# Supreme Comander zu stark für Quad 6700



## böhser onkel (16. Oktober 2011)

*Supreme Comander zu stark für Quad 6700*

Hallo,

Ich geh am Freitag auf ne Lan.

Dort wird unter anderem Supreme Comander gezockt.

Packt mein Rechner das?

Oder ist die Cpu zu schwach ?

Freundliche Grüße


----------



## Dr Bakterius (16. Oktober 2011)

*AW: Supreme Comander zu stark für Quad 6700*

Empfohlen wird 3 GHz oder Dual Core CPU, da dürftest du noch mithalten können oder notfalls die CPU etwas kitzeln


----------



## Tiz92 (16. Oktober 2011)

*AW: Supreme Comander zu stark für Quad 6700*

Jau kitzel sie auf 3,2 Ghz...  Müsste schon drin sein.


----------



## The_Rock (16. Oktober 2011)

*AW: Supreme Comander zu stark für Quad 6700*

Mit ensprechendem Lüfter aber. Wenn er nen Boxed hat, kanners vergessen.


----------



## Tiz92 (17. Oktober 2011)

*AW: Supreme Comander zu stark für Quad 6700*

Logisch, aber ein Mugen kostet z.B. auch nicht die Welt, und den Unterschied von 2,6 auf 3,2 merkt er sicher.


----------



## Dr Bakterius (17. Oktober 2011)

*AW: Supreme Comander zu stark für Quad 6700*

Er hat eine Corsair Wakü


----------



## Rolk (17. Oktober 2011)

*AW: Supreme Comander zu stark für Quad 6700*

Wenn ich mich recht entsinne nutzt Supreme Commander max. 3 CPU Kerne. Ein bischen Oc wäre sicher nicht schlecht, weil die Leistung pro Kern kann eigentlich gar nicht hoch genug sein bei dem Spiel. Es müssen nur genug Einheiten auf der Karte sein, irgendwann klappt dir jede CPU weg.


----------



## böhser onkel (17. Oktober 2011)

Oh oh,

Kann ich dem spieltechnich irgfndwie entgegenwirken?


----------



## fisch@namenssuche (17. Oktober 2011)

*AW: Supreme Comander zu stark für Quad 6700*

Klar . Einheiten-Limit (500 ist ganz ordentlich) auf großen Maps hilft gut, gerade, wenn 8 Spieler dabei sind.
Bei kleineren Maps und 4 Spielern wird deine CPU nicht das Problem sein...


----------



## böhser onkel (17. Oktober 2011)

Aber dann stehn mir weniger Einheiten zur Verfügung


----------



## Bruce112 (17. Oktober 2011)

*AW: Supreme Comander zu stark für Quad 6700*

oce deine cpu du hast sowiso die komponenten dar ,DDR 2 1066mhz board , alles gute hardware vom oc auszugehn , cpu hast du q6700 der hatt den multi 10 

3.6ghz müßte locker gehen bei dier 

multi auf 9 + Fsb auf 400 = 3.6ghz 50 % übertaktung reicht alle mal aus

 3.0 ghz müßtes du schon haben . weche stepping ist das cpu B3 / G0


----------



## Rolk (18. Oktober 2011)

*AW: Supreme Comander zu stark für Quad 6700*



böhser onkel schrieb:


> Aber dann stehn mir weniger Einheiten zur Verfügung



Die Begrenzung gilt natürlich für alle Spieler.

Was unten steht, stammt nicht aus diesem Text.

(* ===== verification/TcpServer.v ===== *)
(** TCP servers: tcp_server.h and tcp_server.cpp.

    Sockets are shared: a server holds pointers to its listening sockets and so
    do the callbacks it schedules.  The objects are in a store, a pointer is an
    index into it.  What [schedule] is given is kept, in order, until the
    callback has run; a run of [startAccept] is a sequence of rounds, since
    other fibers run while [accept] waits.  The messages of the log are not
    modelled. *)

From S2P Require Import Prelude Endian Http Address FdManager Hook Socket.

#[local] Open Scope string_scope.
#[local] Open Scope list_scope.
#[local] Open Scope Z_scope.

(** The callbacks given to [m_accept_worker]; [m_worker] is given
    [handleClient], bound to a client. *)
Inductive accept_task :=
| run_startAccept (sock : nat)
| run_close_listeners.

#[global] Instance accept_task_eq : EqDecision accept_task.
Proof. solve_decision. Defined.

Record TcpServer := mkTcpServer {
  m_socks : list nat;
  m_recvTimeout : Z;
  m_name : text;
  m_isStop : bool;
}.

(** The server, the socket objects, the descriptors, the callbacks scheduled
    on the two workers, and the descriptors whose events were cancelled. *)
Record server_state (K : Type) := mkServer {
  sv_server : TcpServer;
  sv_sockets : list Socket;
  sv_hook : HookState K;
  sv_worker : list nat;
  sv_accept : list accept_task;
  sv_cancelled : list Z;
}.
Arguments mkServer {K}.
Arguments sv_server {K}.
Arguments sv_sockets {K}.
Arguments sv_hook {K}.
Arguments sv_worker {K}.
Arguments sv_accept {K}.
Arguments sv_cancelled {K}.

(** [read_timeout] is the value of [tcp_server.read_timeout], 240000 unless
    configured. *)
Definition TcpServer_new (read_timeout : Z) : TcpServer :=
  mkTcpServer [] read_timeout (str "apexstorm/1.0.0") true.

Definition setName (v : text) (t : TcpServer) : TcpServer :=
  mkTcpServer (m_socks t) (m_recvTimeout t) v (m_isStop t).
Definition setServerRecvTimeout (v : Z) (t : TcpServer) : TcpServer :=
  mkTcpServer (m_socks t) v (m_name t) (m_isStop t).
Definition with_socks (l : list nat) (t : TcpServer) : TcpServer :=
  mkTcpServer l (m_recvTimeout t) (m_name t) (m_isStop t).
Definition with_stop (b : bool) (t : TcpServer) : TcpServer :=
  mkTcpServer (m_socks t) (m_recvTimeout t) (m_name t) b.

Section server.
Context `{Platform} {K : Type} `{!Kernel K} `{!NetKernel K}.
(** The default backlog SOMAXCONN; whether the thread has a manager. *)
Context (somaxconn : Z) (iom : bool).
Implicit Types (v : server_state K).

Definition with_server (t : TcpServer) v : server_state K :=
  mkServer t (sv_sockets v) (sv_hook v) (sv_worker v) (sv_accept v) (sv_cancelled v).
Definition with_hook (s : HookState K) v : server_state K :=
  mkServer (sv_server v) (sv_sockets v) s (sv_worker v) (sv_accept v) (sv_cancelled v).
Definition with_sockets (l : list Socket) v : server_state K :=
  mkServer (sv_server v) l (sv_hook v) (sv_worker v) (sv_accept v) (sv_cancelled v).
Definition schedule_accept (t : accept_task) v : server_state K :=
  mkServer (sv_server v) (sv_sockets v) (sv_hook v) (sv_worker v) (sv_accept v ++ [t])
    (sv_cancelled v).
Definition schedule_client (sock : nat) v : server_state K :=
  mkServer (sv_server v) (sv_sockets v) (sv_hook v) (sv_worker v ++ [sock]) (sv_accept v)
    (sv_cancelled v).

(** [sock->close()]. *)
Definition close_at (sock : nat) v : outcome (server_state K) :=
  match sv_sockets v !! sock with
  | None => Fault NullDeref
  | Some c =>
      let! (_, c, s) := Socket_close iom c (sv_hook v) in
      Ret (with_sockets (<[sock := c]> (sv_sockets v)) (with_hook s v))
  end.
Fixpoint close_each (socks : list nat) v : outcome (server_state K) :=
  match socks with
  | [] => Ret v
  | i :: socks => let! v := close_at i v in close_each socks v
  end.

(** A callback holds a pointer to the socket. *)
Definition in_use v (sock : nat) : bool := bool_decide (run_startAccept sock ∈ sv_accept v).

(** [m_socks.clear()]: the destructor of a socket that no callback holds
    closes it. *)
Definition clear_socks v : outcome (server_state K) :=
  let! v := close_each (List.filter (λ i, negb (in_use v i)) (m_socks (sv_server v))) v in
  Ret (with_server (with_socks [] (sv_server v)) v).

(** The loop of [bind]: the addresses that failed, and the state.  A socket
    that is not stored is destroyed. *)
Fixpoint bind_loop (addrs fails : list Address) v : outcome (list Address * server_state K) :=
  match addrs with
  | [] => Ret (fails, v)
  | addr :: addrs =>
      let! (ok, sock, s) := Socket_bind addr (CreateTCP addr) (sv_hook v) in
      if negb ok then
        let! (_, _, s) := Socket_close iom sock s in
        bind_loop addrs (fails ++ [addr]) (with_hook s v)
      else
        let '(ok, s) := Socket_listen somaxconn sock s in
        if negb ok then
          let! (_, _, s) := Socket_close iom sock s in
          bind_loop addrs (fails ++ [addr]) (with_hook s v)
        else
          let t := sv_server v in
          bind_loop addrs fails
            (with_server (with_socks (m_socks t ++ [length (sv_sockets v)]) t)
              (with_sockets (sv_sockets v ++ [sock]) (with_hook s v)))
  end.

(** [bind(addrs, fails)]. *)
Definition bind (addrs fails : list Address) v : outcome (bool * list Address * server_state K) :=
  let! (fails, v) := bind_loop addrs fails v in
  match fails with
  | [] => Ret (true, fails, v)
  | _ => let! v := clear_socks v in Ret (false, fails, v)
  end.
(** [bind(addr)]. *)
Definition bind1 (addr : Address) v : outcome (bool * server_state K) :=
  let! (ok, _, v) := bind [addr] [] v in Ret (ok, v).

(** [start]. *)
Definition start v : bool * server_state K :=
  if negb (m_isStop (sv_server v)) then (true, v)
  else
    let v := with_server (with_stop false (sv_server v)) v in
    (true, foldl (λ v i, schedule_accept (run_startAccept i) v) v (m_socks (sv_server v))).

(** [stop], and the callback it schedules. *)
Definition stop v : server_state K :=
  schedule_accept run_close_listeners (with_server (with_stop true (sv_server v)) v).
Fixpoint close_listeners (socks : list nat) v : outcome (server_state K) :=
  match socks with
  | [] => Ret v
  | i :: socks =>
      match sv_sockets v !! i with
      | None => Fault NullDeref
      | Some c =>
          let v := mkServer (sv_server v) (sv_sockets v) (sv_hook v) (sv_worker v) (sv_accept v)
                     (sv_cancelled v ++ [m_sock c]) in
          let! v := close_at i v in
          close_listeners socks v
      end
  end.

(** A callback that has run is destroyed. *)
Definition finish (t : accept_task) v : server_state K :=
  mkServer (sv_server v) (sv_sockets v) (sv_hook v) (sv_worker v)
    (match list_find (t =.) (sv_accept v) with
     | Some (i, _) => delete i (sv_accept v)
     | None => sv_accept v
     end) (sv_cancelled v).
Definition stop_callback v : outcome (server_state K) :=
  let! v := close_listeners (m_socks (sv_server v)) v in Ret (finish run_close_listeners v).

(** A round of the loop of [startAccept].  [waiting] says that the last round
    left the fiber inside [accept]: it goes on there, with all the answers
    that call has had, and [m_isStop] is not tested again before it returns. *)
Inductive round :=
| round_done (* the loop has ended *)
| round_waits (* in [accept] *)
| round_again.

Definition startAccept (waiting : bool) (sock : nat) (answers : list answer) v
    : outcome (round * server_state K) :=
  if negb waiting && m_isStop (sv_server v) then Ret (round_done, finish (run_startAccept sock) v)
  else
    match sv_sockets v !! sock with
    | None => Fault NullDeref
    | Some c =>
        let! (client, s) := Socket_accept iom answers c (sv_hook v) in
        match client with
        | None => Ret (round_waits, with_hook s v)
        | Some (Some client) =>
            let! s := setRecvTimeout (i64 (m_recvTimeout (sv_server v))) client s in
            Ret (round_again,
                 schedule_client (length (sv_sockets v))
                   (with_sockets (sv_sockets v ++ [client]) (with_hook s v)))
        | Some None => Ret (round_again, with_hook s v)
        end
    end.

(** [TcpServer::~TcpServer]. *)
Definition TcpServer_destroy v : outcome (server_state K) :=
  let! v := close_each (m_socks (sv_server v)) v in
  Ret (with_server (with_socks [] (sv_server v)) v).

End server.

Edit: Die Anzahl der Einheiten wird meistens auch nur dann ein Problem, wenn KI Gegner mit von der Partie sind. Die setzen genre auf Masse anstatt auf Klasse.


----------



## böhser onkel (18. Oktober 2011)

Oc kann ich vergessen.


Ok , ja wir 4 gegen Cpu


----------



## Rolk (19. Oktober 2011)

*AW: Supreme Comander zu stark für Quad 6700*



böhser onkel schrieb:


> Oc kann ich vergessen.
> 
> 
> Ok , ja wir 4 gegen Cpu



Na ja, wird schon schief gehen. Notfalls nötige deine Kollegen die Ki zu rushen, bevor sie die ganze Karte zubaut.


----------



## böhser onkel (20. Oktober 2011)

Ja das ist gut.

Die Ki haut uns zu klump


----------



## MrReal1ty (20. Oktober 2011)

*AW: Supreme Comander zu stark für Quad 6700*

Also ich hab noch nen Q6600 und der hat das Spiel bis jetzt immer gepackt (selbst mit KI, die die ganze Karte zumüllt)  

Aber gut - wenn du merkst das es nicht ganz rund läuft kannste ja ocen.


----------



## Rolk (20. Oktober 2011)

*AW: Supreme Comander zu stark für Quad 6700*

Ich hab auch schon einen Q9550 massiv einbrechen sehen. Da muss dann aber schon die Hölle los sein.


----------



## böhser onkel (20. Oktober 2011)

Ok…dann war bei uns die Hölle los


Oh gott oh gott


----------



## NexusEXE (21. Oktober 2011)

Ich hab ne intel core 2 duo cpu. Läuft auf den mittleren einstellungen im 4v4 mod relativ flüssig.


----------



## böhser onkel (22. Oktober 2011)

Ok


Dann test ich mal


----------